Labor and Delivery Visitation Policy

Many hospitals have rules about how many people you can have in the room.

This may also vary depending on if you have had epidural anesthesia, a birthing suite, a cesarean section or other rules, so be sure to ask if there are exceptions to this policy. (An example of an exemption might be that a hospital has a three person limit during the actual birth, but a certified doula will not be counted in that number, meaning you get your doula, plus three more people in the room.) There may also be age limits to the visitation during labor and delivery. One I have heard a lot is that you can’t have visitors under 14 unless they are siblings. (Be sure to ask if siblings need to have a special class or clearance before you are in labor.)

Waiting Room Visitation Policy

It might be important to note that some hospitals or birth centers will restrict the number of people that you can have in the waiting room, regardless of whether or not they come to visit you in the labor room.

This is usually for the hospital or facilities’ space requirements.

Postpartum Visitation Policy

There are so many varied policies on visitation after the baby, it is important to ask these questions as well. You might assume that they are the same as the general hospital’s visiting hours but you might be wrong.
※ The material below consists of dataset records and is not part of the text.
Lemma recording_fresh : within_rel (keeps (recording P d l)) recordFreshSchemaMigrations.
Proof.
  unfold recordFreshSchemaMigrations. destruct migrations_dir as [dir|] eqn:Hdir; [|apply rel_ret; exact _].
  simpl. destruct (sql_files dir) as [|f0 fs] eqn:Hf; [apply rel_ret; exact _|].
  apply rel_bind; [exact _|apply recording_ensure|]. intros _.
  apply rel_bind; [exact _|apply rel_get_lock; exact _|]. intros got.
  destruct got; [|apply rel_fail; exact _].
  apply rel_ensuring; [exact _| |apply rel_releaseLock; exact _].
  apply recording_seed. intros f Hin. exists dir. by rewrite Hf.
Qed.
End Recording.

Lemma tidy_insert ns n : tidy ns -> listed n -> lower n ∉ map lower ns -> tidy (ns ++ [n]).
Proof.
  intros [Hk Hn] Hl Hx. split.
  - rewrite map_app. apply NoDup_app. split_and!; [done| |by apply NoDup_singleton].
    intros x Hin ->%list_elem_of_singleton. done.
  - intros m [Hm| ->%list_elem_of_singleton]%elem_of_app; [by apply Hn|done].
Qed.

Lemma full_insert ns n : full ns -> listed n -> lower n ∉ map lower ns -> full (ns ++ [n]).
Proof.
  intros [_ Hn] Hl Hx. destruct Hx. apply list_elem_of_fmap. exists n. split; [done|by apply Hn].
Qed.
Many hospitals are going to policies that have restricted hours for even the postpartum floor. The goal here is not to restrict you from having guests, but to prevent you from becoming overwhelmed. It’s hard to learn to breastfeed or care for your baby if you have a parade of visitors.

Spouse/Partner Visitation

It is important to note that the vast majority of hospitals have no visitation restriction on your spouse or partner. They can usually stay in your room 24 hours a day, even after you’ve had the baby.

Rooming In Rules

While not specifically about visitation, the policy about rooming in is important to mention here. You may be restricted depending on whether you had a vaginal birth or a cesarean. You might be able to have unlimited access to your baby only if you have 24-hour support from your partner or another adult.

This list is not a complete list of questions to ask about having a visitor while recovering from having a baby. There might be rules the about recent or current illness.
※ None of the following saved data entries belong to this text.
(* ===== verification/Probes.v ===== *)
(** * The health surfaces

    src/src/api/probe_routes.js and health_probe.js, the routes and the health method of
    src/src/api.js, and [ping] of src/src/db/connection_lifecycle.js: what the decoder
    answers to GET /live, /ready and /status and to the JSON-RPC methods health and
    getlatestblock.

    A request is a computation over the state of the parse loop, which goes on between two
    awaits of the request ([meanwhile]); the clock is read where the source reads it
    ([clock]).  The flag of startApi, whether the handle of the database exists yet, and the
    connector are arguments.  The texts of wall-clock times that are only shown
    (reorg_halted_at, reorg_halt_cleared_at, last_quarantined_at) are left out.

    What each status code means, that a halt once known is not reported as clear on a fault
    of the database, that the failure log loses no failure, and where readiness is said too
    early. *)
From S2P Require Import Prelude JsNum Rpc Config Db Sample Ingest BlockStore Halt Node.
From S2P Require Import LoopState HaltPark SyncStatus.
#[local] Open Scope Z_scope.
#[local] Open Scope update_scope.

(** ** The throttle of the failure log *)

Definition PROBE_LOG_WINDOW_MS : Z := 60000.

Record probe_log := ProbeLog { suppressed : Z; lastLoggedAt : Z }.

(** A line, with the number of lines it stands for besides itself (left out of the line when
    zero). *)
Definition noteProbeFailure (key : jstr) (now : Z) (seen : gmap jstr probe_log)
  : option Z * gmap jstr probe_log :=
  match seen !! key with
  | Some e =>
      if now - lastLoggedAt e <? PROBE_LOG_WINDOW_MS
      then (None, <[key := ProbeLog (suppressed e + 1) (lastLoggedAt e)]> seen)
      else (Some (suppressed e), <[key := ProbeLog 0 now]> seen)
  | None => (Some 0, <[key := ProbeLog 0 now]> seen)
  end.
You should also try to set your own boundaries if you feel overwhelmed with visitors. It is perfectly acceptable to have the nurse hang a sign on your door that says you aren’t having visiting hours at the moment.

If you are thinking about visiting someone immediately after they have had a baby consider some of the following:

  • Do not visit if you are sick. This includes fever, coughing, sneezing, etc. Call and send your love via the phone or email, promising to catch up as soon as you are well.
  • Call before you visit, even if you previously set the time up the day before. This gives the family a chance to say that life isn’t exactly where they thought it would be and need to reschedule or even gives them a chance to say you could bring something on your way.
  • Do not stay long. Smile at the baby. Ask about their health. Offer to help. Get out the door. 15 minutes is a good length for a visit in the hospital or birth center and only a few more minutes if it’s a visit at their home.